Provided material Block Start

(** What a fetched transaction adds, after the observation is persisted. *)
Definition persist_fetched (now : Z) (observation : PendingHashObservation) (tx : LiveTx)
    (decision : SchedulerPersistenceDecision) (transitions : list SchedulerQueueTransition) : prog outcome_bool :=
  let chain_id := resolve_record_chain_id (ch_chain_id chain) (lt_chain_id tx) in
  let validated := validated_transaction_from_live_tx chain (ob_observed_at_unix_ms observation)
                     (ob_observed_at_mono_ns observation) tx in
  r <- try_enqueue_storage_write (WUpsertTxFull (tx_full_record chain_id tx)) ;;
  and_then r Ret
    (r <- try_enqueue_storage_write (WUpsertTxFeatures (tx_features_record chain_id tx)) ;;
     and_then r Ret
       (r <- persist_decision now tx (vt_decoded validated) decision ;;
        and_then r Ret (persist_transitions now chain_id transitions))).

(** [process_pending_hash_with_fetched_tx_with_owner] *)
Definition process_pending_hash (observation : PendingHashObservation) (hash : TxHash) (fetched_tx : option LiveTx) :
    prog outcome_unit :=
  now <! CallNow ;;
  match fetched_tx with
  | None => try! persist_observation now observation hash ;; Ret (inl tt)
  | Some tx =>
      admitted <! CallAdmit (validated_transaction_from_live_tx chain (ob_observed_at_unix_ms observation)
                               (ob_observed_at_mono_ns observation) tx) ;;
      match admission_decision admitted with
      | inr error => Ret (inr error)
      | inl (decision, transitions) =>
          try! persist_observation now observation hash ;;
          try! persist_fetched now observation tx decision transitions ;;
          Ret (inl tt)
      end
  end.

Provided material Block End

_Task to complete_.
After reading the data above, return it verbatim in full.

_Task response_.
(** What a fetched transaction adds, after the observation is persisted. *)
Definition persist_fetched (now : Z) (observation : PendingHashObservation) (tx : LiveTx)
    (decision : SchedulerPersistenceDecision) (transitions : list SchedulerQueueTransition) : prog outcome_bool :=
  let chain_id := resolve_record_chain_id (ch_chain_id chain) (lt_chain_id tx) in
  let validated := validated_transaction_from_live_tx chain (ob_observed_at_unix_ms observation)
                     (ob_observed_at_mono_ns observation) tx in
  r <- try_enqueue_storage_write (WUpsertTxFull (tx_full_record chain_id tx)) ;;
  and_then r Ret
    (r <- try_enqueue_storage_write (WUpsertTxFeatures (tx_features_record chain_id tx)) ;;
     and_then r Ret
       (r <- persist_decision now tx (vt_decoded validated) decision ;;
        and_then r Ret (persist_transitions now chain_id transitions))).

(** [process_pending_hash_with_fetched_tx_with_owner] *)
Definition process_pending_hash (observation : PendingHashObservation) (hash : TxHash) (fetched_tx : option LiveTx) :
    prog outcome_unit :=
  now <! CallNow ;;
  match fetched_tx with
  | None => try! persist_observation now observation hash ;; Ret (inl tt)
  | Some tx =>
      admitted <! CallAdmit (validated_transaction_from_live_tx chain (ob_observed_at_unix_ms observation)
                               (ob_observed_at_mono_ns observation) tx) ;;
      match admission_decision admitted with
      | inr error => Ret (inr error)
      | inl (decision, transitions) =>
          try! persist_observation now observation hash ;;
          try! persist_fetched now observation tx decision transitions ;;
          Ret (inl tt)
      end
  end.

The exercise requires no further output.